| Work request |
Find the line with "Lemma length_ReplaceAll_crlf (n" in the records below. Copy it and every line after it, up to and including the line with "intros He. specialize (H3 He).".

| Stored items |

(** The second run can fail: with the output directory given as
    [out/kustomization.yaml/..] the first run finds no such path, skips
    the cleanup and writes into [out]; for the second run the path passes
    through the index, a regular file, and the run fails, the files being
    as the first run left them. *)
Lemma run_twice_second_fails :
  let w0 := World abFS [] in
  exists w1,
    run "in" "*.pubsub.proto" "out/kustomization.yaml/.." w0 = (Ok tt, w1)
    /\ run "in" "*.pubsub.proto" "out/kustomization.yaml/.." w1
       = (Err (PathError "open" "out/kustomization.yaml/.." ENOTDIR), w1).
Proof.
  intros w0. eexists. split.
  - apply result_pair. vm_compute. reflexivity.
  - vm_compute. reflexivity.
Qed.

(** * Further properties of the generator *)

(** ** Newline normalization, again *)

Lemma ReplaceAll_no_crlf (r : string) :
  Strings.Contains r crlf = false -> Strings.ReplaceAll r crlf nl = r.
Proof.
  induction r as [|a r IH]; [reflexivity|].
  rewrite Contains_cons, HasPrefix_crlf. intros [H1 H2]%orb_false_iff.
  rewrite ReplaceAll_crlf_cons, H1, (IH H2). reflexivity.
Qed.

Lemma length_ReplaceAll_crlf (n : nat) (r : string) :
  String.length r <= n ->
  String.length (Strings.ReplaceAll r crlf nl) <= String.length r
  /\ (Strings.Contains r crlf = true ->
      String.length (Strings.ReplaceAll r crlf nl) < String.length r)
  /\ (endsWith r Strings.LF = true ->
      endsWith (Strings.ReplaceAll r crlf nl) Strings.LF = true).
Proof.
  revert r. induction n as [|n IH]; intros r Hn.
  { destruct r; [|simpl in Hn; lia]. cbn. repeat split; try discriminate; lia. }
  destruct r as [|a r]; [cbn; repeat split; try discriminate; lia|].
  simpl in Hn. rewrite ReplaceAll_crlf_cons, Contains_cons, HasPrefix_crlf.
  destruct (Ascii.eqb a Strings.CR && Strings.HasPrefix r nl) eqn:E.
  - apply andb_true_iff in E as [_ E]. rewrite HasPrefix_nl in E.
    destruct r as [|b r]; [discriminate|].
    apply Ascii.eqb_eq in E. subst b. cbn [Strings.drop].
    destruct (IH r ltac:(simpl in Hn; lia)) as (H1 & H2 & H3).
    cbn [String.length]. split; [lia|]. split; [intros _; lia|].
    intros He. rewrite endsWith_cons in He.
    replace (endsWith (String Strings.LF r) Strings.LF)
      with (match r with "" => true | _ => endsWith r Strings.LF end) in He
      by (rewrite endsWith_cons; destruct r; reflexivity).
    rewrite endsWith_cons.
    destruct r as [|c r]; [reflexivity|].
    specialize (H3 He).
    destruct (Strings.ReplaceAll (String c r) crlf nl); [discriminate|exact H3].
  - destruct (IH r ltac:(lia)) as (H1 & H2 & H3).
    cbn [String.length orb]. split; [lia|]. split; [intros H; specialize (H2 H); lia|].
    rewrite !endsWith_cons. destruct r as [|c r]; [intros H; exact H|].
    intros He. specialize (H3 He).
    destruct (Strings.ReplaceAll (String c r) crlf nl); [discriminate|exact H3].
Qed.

| Completed task |
Lemma length_ReplaceAll_crlf (n : nat) (r : string) :
  String.length r <= n ->
  String.length (Strings.ReplaceAll r crlf nl) <= String.length r
  /\ (Strings.Contains r crlf = true ->
      String.length (Strings.ReplaceAll r crlf nl) < String.length r)
  /\ (endsWith r Strings.LF = true ->
      endsWith (Strings.ReplaceAll r crlf nl) Strings.LF = true).
Proof.
  revert r. induction n as [|n IH]; intros r Hn.
  { destruct r; [|simpl in Hn; lia]. cbn. repeat split; try discriminate; lia. }
  destruct r as [|a r]; [cbn; repeat split; try discriminate; lia|].
  simpl in Hn. rewrite ReplaceAll_crlf_cons, Contains_cons, HasPrefix_crlf.
  destruct (Ascii.eqb a Strings.CR && Strings.HasPrefix r nl) eqn:E.
  - apply andb_true_iff in E as [_ E]. rewrite HasPrefix_nl in E.
    destruct r as [|b r]; [discriminate|].
    apply Ascii.eqb_eq in E. subst b. cbn [Strings.drop].
    destruct (IH r ltac:(simpl in Hn; lia)) as (H1 & H2 & H3).
    cbn [String.length]. split; [lia|]. split; [intros _; lia|].
    intros He. rewrite endsWith_cons in He.
    replace (endsWith (String Strings.LF r) Strings.LF)
      with (match r with "" => true | _ => endsWith r Strings.LF end) in He
      by (rewrite endsWith_cons; destruct r; reflexivity).
    rewrite endsWith_cons.
    destruct r as [|c r]; [reflexivity|].
    specialize (H3 He).
    destruct (Strings.ReplaceAll (String c r) crlf nl); [discriminate|exact H3].
  - destruct (IH r ltac:(lia)) as (H1 & H2 & H3).
    cbn [String.length orb]. split; [lia|]. split; [intros H; specialize (H2 H); lia|].
    rewrite !endsWith_cons. destruct r as [|c r]; [intros H; exact H|].
    intros He. specialize (H3 He).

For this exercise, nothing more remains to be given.